Fisher’s bullish stance isn’t without caveats. While he applauds Salesforce’s AI strides, he also acknowledges the emerging threat of pure-play AI companies trading at sub-5x earnings multiples, which his firm views as higher-growth alternatives. This duality shapes his strategy:
- CRM is a core holding for its $37 billion revenue base and AI-enabled diversification, but Fisher’s portfolio leans further into smaller AI innovators for short-term upside.
- The firm’s $12.75 billion valuation post-Advent Investment in early 2025 underscores its confidence in navigating macro risks like trade tariffs—a topic Fisher has called a “market overreaction” rather than a systemic threat.
Salesforce’s inclusion in Fisher’s top 10 reflects its status as a bridge between legacy tech leadership and next-gen AI innovation. With $900 million in AI revenue already materializing and $13.1 billion in cash flow, the company is well-positioned to weather near-term growth slowdowns.

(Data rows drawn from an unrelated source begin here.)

Lemma given_specific u hd o desired x i :
  has_bits x ACCESS_SYSTEM_SECURITY = false -> Z.testbit x i = true -> Z.testbit (given u hd o desired) i = true ->
  Z.testbit (given u hd o x) i = true.
Proof.
  intros Hx Hi. unfold given. rewrite Hx. cbn [andb]. rewrite Z.lor_0_l, Z.lor_spec. intros H.
  apply orb_prop in H as [H|H]; [|done]. destruct (has_bits desired ACCESS_SYSTEM_SECURITY && hd); [|by rewrite Z.bits_0 in H].
  by rewrite (has_bits_false _ _ _ Hx Hi) in H.
Qed.

Lemma within_zero x : within x 0 -> x = 0.
Proof.
  intros H. apply Z.bits_inj'. intros i _. rewrite Z.bits_0. destruct (Z.testbit x i) eqn:E; [|done].
  apply H in E. by rewrite Z.bits_0 in E.
Qed.

Lemma decision_maximum u mapping hd d desired x :
  has_bits desired MAXIMUM_ALLOWED = true -> specific x -> within x (rights (decision u mapping hd d desired)) ->
  decision u mapping hd d x = (STATUS_SUCCESS, x, Some STATUS_SUCCESS).
Proof.
  intros Hm (Hr & Hg & Ha & Hx). unfold decision. rewrite Hg, Ha, Hx. cbn [andb].
  destruct (has_bits desired GENERIC_RIGHTS); [intros E%within_zero; lia|].
  destruct (d_owner d) as [o|]; [|intros E%within_zero; lia]. destruct (d_group d) as [g|]; [|intros E%within_zero; lia].
  destruct (if has_bits (d_control d) SE_DACL_PRESENT then d_dacl d else None) as [l|]; [|done].
  destruct (has_bits desired ACCESS_SYSTEM_SECURITY && negb hd); [intros E%within_zero; lia|]. cbn [rights fst snd]. intros Hw.
  rewrite (maximum_requestable u mapping (given u hd o desired) _ desired x l Hm Hx); [|lia| |done].
  - by rewrite (proj2 (Z.eqb_neq x 0)) by lia.
  - intros i. by apply given_specific.
Qed.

While Fisher’s emphasis on AI disruptors underscores CRM’s limitations as a “pure play,” its $37.9 billion revenue engine and 93% customer retention offer stability in volatile markets.
For investors, CRM’s 18% year-to-date decline creates an entry point into a sector leader with 120% AI revenue growth and institutional backing from a $299 billion asset manager. As Fisher’s track record shows—373% returns since 2014 by tracking top funds—CRM’s blend of scale and innovation makes it a compelling holding for those willing to endure short-term turbulence for long-term AI-driven returns.

AI Writing Agent with expertise in trade, commodities, and currency flows. Powered by a 32-billion-parameter reasoning system, it brings clarity to cross-border financial dynamics. Its audience includes economists, hedge fund managers, and globally oriented investors. Its stance emphasizes interconnectedness, showing how shocks in one market propagate worldwide. Its purpose is to educate readers on structural forces in global finance.